[WORK INSTRUCTION]
Below are the entries; give again exactly the lines from the one mentioning "calls (handle_key_events 32 1 2 no_effect presses_1_to_32)" through the one mentioning "keycode (release 32) ∈", inclusive.

[Data entries]
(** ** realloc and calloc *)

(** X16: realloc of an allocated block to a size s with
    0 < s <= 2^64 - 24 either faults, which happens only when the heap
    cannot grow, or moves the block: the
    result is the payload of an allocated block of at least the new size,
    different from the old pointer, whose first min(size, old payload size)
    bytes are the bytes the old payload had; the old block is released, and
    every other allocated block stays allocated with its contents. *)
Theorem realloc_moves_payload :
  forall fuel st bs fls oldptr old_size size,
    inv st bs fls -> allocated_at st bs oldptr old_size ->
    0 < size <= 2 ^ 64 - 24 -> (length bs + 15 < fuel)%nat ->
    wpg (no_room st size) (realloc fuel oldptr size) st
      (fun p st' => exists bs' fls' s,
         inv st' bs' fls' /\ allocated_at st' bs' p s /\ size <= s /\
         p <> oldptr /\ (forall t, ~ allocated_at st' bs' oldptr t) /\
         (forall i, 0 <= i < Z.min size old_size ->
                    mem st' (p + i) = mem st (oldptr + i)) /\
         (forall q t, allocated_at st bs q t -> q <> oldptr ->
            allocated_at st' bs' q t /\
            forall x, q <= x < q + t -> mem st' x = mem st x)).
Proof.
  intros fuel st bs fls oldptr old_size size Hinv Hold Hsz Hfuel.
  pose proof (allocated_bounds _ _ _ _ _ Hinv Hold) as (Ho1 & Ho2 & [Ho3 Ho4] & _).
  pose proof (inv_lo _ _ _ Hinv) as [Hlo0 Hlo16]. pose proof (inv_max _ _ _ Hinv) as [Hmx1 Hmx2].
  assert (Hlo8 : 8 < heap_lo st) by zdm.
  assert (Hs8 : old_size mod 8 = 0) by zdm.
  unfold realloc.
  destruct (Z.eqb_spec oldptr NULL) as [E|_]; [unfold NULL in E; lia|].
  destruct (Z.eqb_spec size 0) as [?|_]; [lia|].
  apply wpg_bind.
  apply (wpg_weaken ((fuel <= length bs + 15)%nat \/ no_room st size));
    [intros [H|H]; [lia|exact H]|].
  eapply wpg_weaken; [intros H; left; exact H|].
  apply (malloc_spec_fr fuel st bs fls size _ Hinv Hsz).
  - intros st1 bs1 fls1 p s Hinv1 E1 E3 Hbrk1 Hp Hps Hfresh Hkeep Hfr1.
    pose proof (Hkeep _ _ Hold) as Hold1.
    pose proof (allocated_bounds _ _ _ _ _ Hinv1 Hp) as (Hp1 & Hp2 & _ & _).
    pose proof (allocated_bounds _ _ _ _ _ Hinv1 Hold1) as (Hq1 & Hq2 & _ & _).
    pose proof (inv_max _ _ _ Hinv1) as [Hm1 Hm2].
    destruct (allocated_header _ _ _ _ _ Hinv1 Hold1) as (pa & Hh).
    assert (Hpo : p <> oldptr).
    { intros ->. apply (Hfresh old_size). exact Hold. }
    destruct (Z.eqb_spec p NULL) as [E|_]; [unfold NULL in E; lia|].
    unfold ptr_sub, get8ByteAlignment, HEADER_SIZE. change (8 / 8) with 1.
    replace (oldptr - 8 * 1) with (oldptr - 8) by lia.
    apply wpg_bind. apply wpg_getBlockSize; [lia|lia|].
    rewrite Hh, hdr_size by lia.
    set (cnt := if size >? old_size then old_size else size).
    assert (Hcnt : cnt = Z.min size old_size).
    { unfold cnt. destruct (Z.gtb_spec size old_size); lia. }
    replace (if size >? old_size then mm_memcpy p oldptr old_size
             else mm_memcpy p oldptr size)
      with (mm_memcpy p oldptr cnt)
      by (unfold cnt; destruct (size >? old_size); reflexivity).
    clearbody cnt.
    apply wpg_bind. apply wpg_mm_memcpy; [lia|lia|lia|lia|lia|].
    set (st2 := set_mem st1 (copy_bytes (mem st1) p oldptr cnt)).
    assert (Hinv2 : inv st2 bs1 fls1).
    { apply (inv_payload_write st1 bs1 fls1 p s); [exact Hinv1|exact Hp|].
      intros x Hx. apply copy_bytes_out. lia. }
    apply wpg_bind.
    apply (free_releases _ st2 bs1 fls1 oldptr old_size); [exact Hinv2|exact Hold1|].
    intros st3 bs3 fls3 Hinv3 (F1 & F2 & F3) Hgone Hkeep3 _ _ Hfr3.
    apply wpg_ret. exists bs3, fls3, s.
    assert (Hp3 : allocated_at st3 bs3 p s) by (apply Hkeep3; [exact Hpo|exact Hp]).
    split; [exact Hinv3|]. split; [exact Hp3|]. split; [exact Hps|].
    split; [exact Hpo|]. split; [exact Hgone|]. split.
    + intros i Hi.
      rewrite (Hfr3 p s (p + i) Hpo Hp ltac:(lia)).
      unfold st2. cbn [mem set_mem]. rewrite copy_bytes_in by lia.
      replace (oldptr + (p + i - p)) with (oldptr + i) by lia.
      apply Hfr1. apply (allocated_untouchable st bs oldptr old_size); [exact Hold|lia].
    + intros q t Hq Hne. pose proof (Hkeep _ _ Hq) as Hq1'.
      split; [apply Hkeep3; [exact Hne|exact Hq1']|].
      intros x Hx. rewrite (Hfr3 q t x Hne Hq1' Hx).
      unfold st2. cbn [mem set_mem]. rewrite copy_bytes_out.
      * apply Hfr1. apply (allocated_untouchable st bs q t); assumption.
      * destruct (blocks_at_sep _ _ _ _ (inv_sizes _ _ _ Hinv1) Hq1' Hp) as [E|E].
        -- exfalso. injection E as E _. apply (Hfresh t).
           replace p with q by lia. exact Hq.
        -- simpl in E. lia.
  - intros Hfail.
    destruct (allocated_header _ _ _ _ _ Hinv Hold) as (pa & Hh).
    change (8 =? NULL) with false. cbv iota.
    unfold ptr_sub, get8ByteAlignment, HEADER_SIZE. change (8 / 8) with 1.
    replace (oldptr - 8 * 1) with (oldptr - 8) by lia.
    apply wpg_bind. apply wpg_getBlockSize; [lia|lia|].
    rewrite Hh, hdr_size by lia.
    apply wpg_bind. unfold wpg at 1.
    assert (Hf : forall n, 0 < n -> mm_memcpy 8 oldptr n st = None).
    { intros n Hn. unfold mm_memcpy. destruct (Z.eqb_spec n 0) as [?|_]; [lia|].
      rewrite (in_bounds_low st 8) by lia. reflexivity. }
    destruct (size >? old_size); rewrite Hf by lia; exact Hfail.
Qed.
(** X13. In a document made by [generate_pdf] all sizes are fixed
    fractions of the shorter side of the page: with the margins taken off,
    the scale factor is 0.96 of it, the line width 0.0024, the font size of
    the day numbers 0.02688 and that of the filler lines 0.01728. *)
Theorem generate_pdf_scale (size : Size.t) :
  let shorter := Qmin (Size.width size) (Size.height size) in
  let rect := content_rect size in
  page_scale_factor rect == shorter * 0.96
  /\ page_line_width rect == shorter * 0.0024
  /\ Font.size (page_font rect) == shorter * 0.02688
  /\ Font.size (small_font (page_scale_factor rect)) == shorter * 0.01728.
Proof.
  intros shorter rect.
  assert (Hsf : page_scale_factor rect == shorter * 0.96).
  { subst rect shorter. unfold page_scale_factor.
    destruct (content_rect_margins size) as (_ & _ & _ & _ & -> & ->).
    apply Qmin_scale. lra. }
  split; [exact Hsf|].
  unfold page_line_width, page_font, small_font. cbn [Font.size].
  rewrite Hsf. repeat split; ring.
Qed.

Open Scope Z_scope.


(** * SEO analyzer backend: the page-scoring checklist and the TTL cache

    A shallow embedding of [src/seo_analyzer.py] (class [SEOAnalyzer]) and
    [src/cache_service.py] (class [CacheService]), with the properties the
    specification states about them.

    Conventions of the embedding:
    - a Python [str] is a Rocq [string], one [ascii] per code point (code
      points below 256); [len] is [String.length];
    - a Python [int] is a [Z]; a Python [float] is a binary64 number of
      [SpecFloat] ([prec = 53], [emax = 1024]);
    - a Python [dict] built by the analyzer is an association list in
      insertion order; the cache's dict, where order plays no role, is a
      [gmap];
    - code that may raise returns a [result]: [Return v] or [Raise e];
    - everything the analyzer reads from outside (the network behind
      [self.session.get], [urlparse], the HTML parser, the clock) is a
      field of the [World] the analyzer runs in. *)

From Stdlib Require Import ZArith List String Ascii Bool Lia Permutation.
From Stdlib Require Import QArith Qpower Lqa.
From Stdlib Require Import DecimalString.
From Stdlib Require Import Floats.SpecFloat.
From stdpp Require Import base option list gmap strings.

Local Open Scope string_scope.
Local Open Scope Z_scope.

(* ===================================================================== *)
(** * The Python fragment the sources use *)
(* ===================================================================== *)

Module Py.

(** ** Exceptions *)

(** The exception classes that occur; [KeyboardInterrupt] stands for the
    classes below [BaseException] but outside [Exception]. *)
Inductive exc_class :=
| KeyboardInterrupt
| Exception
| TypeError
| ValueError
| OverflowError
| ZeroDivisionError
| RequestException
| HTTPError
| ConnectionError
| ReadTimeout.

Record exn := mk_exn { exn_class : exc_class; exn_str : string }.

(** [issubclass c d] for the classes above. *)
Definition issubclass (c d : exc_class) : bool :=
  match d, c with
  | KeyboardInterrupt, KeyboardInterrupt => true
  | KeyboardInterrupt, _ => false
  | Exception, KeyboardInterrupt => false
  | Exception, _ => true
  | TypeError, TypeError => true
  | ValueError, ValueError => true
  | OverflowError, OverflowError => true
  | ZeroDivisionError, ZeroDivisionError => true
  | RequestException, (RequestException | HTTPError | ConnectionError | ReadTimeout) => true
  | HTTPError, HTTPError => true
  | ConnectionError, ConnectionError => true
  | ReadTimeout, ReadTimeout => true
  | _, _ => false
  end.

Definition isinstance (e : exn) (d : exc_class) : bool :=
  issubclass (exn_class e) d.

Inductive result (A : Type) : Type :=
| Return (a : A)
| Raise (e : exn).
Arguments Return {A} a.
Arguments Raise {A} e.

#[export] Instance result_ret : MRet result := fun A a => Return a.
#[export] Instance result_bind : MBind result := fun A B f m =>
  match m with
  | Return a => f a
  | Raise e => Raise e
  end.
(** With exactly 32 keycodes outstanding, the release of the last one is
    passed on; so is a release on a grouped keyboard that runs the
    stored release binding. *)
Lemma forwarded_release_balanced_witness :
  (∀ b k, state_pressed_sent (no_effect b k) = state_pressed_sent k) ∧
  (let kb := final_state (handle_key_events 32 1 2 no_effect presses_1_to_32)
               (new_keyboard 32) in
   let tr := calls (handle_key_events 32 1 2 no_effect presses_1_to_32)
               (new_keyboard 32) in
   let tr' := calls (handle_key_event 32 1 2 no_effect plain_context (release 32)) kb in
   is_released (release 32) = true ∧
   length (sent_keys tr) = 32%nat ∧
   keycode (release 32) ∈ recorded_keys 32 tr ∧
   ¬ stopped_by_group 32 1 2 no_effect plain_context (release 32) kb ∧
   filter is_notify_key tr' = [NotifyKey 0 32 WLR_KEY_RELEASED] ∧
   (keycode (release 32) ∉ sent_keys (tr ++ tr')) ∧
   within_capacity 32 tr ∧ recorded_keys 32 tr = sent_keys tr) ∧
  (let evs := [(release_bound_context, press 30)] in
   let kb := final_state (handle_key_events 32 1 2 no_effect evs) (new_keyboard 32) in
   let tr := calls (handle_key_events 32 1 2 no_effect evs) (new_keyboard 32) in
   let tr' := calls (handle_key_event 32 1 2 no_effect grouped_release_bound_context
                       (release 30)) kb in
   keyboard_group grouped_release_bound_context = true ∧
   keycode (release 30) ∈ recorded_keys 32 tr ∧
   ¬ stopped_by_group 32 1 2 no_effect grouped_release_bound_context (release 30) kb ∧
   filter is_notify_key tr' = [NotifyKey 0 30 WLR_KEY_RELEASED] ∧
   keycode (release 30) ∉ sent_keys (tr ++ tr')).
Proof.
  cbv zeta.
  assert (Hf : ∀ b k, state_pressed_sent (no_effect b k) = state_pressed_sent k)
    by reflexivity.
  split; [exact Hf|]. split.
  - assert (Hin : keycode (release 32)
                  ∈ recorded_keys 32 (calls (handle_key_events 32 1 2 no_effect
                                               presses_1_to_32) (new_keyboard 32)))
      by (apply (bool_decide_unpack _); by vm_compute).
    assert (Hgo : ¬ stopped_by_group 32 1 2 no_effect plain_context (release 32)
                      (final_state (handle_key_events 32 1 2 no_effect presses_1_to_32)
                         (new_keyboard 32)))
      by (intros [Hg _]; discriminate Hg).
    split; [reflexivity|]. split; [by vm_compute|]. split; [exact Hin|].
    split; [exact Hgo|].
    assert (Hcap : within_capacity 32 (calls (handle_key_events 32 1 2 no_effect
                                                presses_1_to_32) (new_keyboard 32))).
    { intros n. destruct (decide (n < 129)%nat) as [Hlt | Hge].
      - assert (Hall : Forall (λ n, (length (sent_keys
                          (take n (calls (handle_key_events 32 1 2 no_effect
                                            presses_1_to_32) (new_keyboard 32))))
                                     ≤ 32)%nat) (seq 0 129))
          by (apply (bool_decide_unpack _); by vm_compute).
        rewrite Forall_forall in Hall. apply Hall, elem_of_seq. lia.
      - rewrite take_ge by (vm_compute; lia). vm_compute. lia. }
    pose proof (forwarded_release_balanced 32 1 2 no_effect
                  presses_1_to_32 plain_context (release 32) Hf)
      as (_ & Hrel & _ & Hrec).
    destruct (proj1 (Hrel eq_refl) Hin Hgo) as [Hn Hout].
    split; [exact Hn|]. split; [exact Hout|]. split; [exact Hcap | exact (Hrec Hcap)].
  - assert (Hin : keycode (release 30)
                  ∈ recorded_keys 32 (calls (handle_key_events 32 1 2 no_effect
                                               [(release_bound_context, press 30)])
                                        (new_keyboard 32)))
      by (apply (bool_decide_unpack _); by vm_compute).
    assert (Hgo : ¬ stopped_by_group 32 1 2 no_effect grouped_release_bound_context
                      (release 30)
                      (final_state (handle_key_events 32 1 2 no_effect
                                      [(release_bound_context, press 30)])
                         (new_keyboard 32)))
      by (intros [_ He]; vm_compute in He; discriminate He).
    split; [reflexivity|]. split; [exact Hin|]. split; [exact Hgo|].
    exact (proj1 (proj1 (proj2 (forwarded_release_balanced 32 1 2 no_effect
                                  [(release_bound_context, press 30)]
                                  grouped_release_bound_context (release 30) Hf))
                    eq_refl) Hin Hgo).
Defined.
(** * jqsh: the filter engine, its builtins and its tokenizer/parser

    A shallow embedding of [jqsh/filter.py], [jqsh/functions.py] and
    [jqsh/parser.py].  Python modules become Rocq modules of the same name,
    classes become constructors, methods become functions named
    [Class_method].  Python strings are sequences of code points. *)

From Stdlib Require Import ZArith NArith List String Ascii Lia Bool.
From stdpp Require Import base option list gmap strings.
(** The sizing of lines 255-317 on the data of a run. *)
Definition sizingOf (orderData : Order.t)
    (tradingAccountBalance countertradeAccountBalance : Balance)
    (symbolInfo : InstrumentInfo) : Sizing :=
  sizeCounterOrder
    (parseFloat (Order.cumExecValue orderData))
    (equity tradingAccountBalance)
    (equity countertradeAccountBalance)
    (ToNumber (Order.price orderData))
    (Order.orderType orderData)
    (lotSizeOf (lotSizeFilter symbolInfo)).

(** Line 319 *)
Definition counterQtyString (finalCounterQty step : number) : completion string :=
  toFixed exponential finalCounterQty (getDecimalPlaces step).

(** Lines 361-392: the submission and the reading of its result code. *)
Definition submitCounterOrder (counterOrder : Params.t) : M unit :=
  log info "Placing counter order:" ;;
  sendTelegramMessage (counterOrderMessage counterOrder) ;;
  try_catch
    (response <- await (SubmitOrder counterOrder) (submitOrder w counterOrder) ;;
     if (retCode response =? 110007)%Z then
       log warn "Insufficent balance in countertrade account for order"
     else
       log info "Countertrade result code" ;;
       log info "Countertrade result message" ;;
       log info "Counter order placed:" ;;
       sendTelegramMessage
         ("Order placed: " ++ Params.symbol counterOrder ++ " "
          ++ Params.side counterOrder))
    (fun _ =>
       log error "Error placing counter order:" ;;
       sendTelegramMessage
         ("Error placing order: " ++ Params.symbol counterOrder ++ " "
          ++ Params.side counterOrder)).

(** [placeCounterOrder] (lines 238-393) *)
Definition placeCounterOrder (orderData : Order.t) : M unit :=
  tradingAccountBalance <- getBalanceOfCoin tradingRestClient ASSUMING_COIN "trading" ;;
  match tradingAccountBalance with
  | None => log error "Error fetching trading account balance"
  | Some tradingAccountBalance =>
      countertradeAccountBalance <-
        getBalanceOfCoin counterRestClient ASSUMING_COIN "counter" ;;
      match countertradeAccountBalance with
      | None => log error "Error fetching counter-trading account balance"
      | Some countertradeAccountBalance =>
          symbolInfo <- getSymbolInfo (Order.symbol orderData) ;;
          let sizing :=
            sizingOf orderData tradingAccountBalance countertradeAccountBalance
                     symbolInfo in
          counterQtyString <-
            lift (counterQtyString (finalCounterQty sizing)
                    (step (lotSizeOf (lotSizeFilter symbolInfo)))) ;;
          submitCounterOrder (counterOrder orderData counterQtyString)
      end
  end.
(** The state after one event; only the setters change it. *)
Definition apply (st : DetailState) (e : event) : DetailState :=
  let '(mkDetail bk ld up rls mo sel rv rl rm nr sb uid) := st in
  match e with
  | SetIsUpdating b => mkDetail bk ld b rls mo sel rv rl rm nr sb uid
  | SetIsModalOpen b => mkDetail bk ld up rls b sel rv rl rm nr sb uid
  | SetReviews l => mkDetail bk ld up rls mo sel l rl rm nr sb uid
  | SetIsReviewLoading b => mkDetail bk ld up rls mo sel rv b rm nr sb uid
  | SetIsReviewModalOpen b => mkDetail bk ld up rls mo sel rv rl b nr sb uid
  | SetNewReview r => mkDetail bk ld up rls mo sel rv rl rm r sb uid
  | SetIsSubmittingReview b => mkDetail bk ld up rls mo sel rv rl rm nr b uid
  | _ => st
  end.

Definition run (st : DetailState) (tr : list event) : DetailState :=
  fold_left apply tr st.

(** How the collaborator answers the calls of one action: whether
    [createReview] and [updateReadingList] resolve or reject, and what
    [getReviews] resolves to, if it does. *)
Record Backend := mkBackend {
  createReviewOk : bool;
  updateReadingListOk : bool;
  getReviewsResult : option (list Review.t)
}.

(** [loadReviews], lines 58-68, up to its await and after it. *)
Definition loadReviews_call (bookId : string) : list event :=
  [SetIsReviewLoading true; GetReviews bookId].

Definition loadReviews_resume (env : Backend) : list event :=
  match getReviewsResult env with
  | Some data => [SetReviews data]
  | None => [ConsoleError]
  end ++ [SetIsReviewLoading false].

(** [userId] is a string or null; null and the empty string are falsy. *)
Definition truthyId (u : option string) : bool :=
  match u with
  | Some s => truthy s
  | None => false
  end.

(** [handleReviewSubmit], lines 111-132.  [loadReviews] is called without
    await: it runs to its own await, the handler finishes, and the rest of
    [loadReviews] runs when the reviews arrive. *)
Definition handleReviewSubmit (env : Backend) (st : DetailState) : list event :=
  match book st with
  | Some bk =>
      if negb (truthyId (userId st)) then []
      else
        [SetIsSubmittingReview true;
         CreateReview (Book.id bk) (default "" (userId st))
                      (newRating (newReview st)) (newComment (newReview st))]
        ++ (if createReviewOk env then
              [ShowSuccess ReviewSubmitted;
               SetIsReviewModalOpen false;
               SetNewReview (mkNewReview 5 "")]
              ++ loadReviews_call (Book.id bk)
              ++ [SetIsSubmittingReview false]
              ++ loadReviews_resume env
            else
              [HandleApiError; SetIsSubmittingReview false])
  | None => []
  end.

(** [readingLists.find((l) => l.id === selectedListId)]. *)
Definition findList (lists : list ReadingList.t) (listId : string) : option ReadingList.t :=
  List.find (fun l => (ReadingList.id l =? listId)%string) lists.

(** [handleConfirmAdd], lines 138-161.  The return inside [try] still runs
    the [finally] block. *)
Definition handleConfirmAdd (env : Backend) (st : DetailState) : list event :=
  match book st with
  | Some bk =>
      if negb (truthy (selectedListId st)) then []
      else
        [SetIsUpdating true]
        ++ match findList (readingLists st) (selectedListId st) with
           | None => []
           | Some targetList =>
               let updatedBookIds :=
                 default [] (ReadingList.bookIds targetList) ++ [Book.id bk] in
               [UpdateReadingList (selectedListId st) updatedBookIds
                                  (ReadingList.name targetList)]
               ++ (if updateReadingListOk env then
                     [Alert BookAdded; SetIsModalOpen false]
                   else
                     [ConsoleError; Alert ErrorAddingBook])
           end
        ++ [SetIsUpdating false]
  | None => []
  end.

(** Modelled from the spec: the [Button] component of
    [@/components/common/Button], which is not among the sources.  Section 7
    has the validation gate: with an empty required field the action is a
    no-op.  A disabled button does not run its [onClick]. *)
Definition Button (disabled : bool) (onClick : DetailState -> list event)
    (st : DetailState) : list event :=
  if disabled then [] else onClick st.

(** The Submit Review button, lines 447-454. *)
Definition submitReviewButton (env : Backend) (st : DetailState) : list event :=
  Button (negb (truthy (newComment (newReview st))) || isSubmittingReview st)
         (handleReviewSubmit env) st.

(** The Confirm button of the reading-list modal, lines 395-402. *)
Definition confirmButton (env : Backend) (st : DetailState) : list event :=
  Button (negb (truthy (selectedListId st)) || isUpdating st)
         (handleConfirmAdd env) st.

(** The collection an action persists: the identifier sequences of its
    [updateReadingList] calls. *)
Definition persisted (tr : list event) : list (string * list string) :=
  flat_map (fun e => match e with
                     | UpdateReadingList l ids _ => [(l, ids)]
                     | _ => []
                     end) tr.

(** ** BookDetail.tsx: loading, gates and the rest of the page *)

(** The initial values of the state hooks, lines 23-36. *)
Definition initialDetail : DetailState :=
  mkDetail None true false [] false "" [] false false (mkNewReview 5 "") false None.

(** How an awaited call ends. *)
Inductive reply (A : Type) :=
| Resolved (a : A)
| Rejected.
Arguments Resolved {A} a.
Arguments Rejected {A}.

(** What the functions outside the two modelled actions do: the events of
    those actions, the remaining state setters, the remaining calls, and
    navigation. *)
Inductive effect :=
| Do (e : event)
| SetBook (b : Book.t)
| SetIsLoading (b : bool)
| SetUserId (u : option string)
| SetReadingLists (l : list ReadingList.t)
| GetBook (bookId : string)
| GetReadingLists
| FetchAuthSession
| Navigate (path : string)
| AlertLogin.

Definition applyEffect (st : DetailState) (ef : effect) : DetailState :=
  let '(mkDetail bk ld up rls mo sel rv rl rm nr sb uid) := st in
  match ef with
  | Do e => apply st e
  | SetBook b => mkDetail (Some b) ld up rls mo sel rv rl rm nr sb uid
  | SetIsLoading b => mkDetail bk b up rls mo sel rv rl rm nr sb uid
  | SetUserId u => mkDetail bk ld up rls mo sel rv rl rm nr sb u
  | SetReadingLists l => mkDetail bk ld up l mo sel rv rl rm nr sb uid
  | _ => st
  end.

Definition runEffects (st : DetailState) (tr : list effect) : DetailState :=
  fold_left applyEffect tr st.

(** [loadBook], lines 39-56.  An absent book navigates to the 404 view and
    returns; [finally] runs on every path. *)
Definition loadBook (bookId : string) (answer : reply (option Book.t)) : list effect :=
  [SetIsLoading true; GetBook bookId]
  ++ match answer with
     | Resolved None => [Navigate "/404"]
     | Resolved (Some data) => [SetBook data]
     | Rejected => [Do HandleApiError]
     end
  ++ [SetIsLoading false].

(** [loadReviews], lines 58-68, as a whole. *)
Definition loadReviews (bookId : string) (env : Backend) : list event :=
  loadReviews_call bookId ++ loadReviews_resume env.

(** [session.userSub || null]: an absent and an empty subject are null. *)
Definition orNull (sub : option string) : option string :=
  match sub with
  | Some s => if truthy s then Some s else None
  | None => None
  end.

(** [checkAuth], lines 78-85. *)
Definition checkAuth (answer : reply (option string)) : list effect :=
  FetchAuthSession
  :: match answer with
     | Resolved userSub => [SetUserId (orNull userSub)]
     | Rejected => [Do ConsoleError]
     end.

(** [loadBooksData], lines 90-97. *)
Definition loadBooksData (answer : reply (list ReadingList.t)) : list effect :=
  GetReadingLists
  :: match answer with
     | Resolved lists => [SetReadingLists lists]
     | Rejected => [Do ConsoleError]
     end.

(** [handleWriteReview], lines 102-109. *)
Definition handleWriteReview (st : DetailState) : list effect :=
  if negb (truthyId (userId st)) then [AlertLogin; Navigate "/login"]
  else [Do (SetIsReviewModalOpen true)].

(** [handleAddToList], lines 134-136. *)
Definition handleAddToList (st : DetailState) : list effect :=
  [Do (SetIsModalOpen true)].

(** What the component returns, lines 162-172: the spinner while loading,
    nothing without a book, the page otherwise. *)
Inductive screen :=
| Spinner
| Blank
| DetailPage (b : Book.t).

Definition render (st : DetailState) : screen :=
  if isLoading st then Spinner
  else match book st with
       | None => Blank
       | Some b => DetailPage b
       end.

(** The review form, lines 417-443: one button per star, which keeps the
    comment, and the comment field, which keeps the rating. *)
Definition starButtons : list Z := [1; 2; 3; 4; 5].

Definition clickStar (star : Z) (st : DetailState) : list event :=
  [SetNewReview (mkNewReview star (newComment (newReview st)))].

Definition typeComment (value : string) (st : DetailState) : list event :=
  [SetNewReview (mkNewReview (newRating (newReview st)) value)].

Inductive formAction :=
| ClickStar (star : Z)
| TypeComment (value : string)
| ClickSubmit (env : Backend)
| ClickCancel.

[SOLVED EXERCISE]
   let tr := calls (handle_key_events 32 1 2 no_effect presses_1_to_32)
               (new_keyboard 32) in
   let tr' := calls (handle_key_event 32 1 2 no_effect plain_context (release 32)) kb in
   is_released (release 32) = true ∧
   length (sent_keys tr) = 32%nat ∧
   keycode (release 32) ∈ recorded_keys 32 tr ∧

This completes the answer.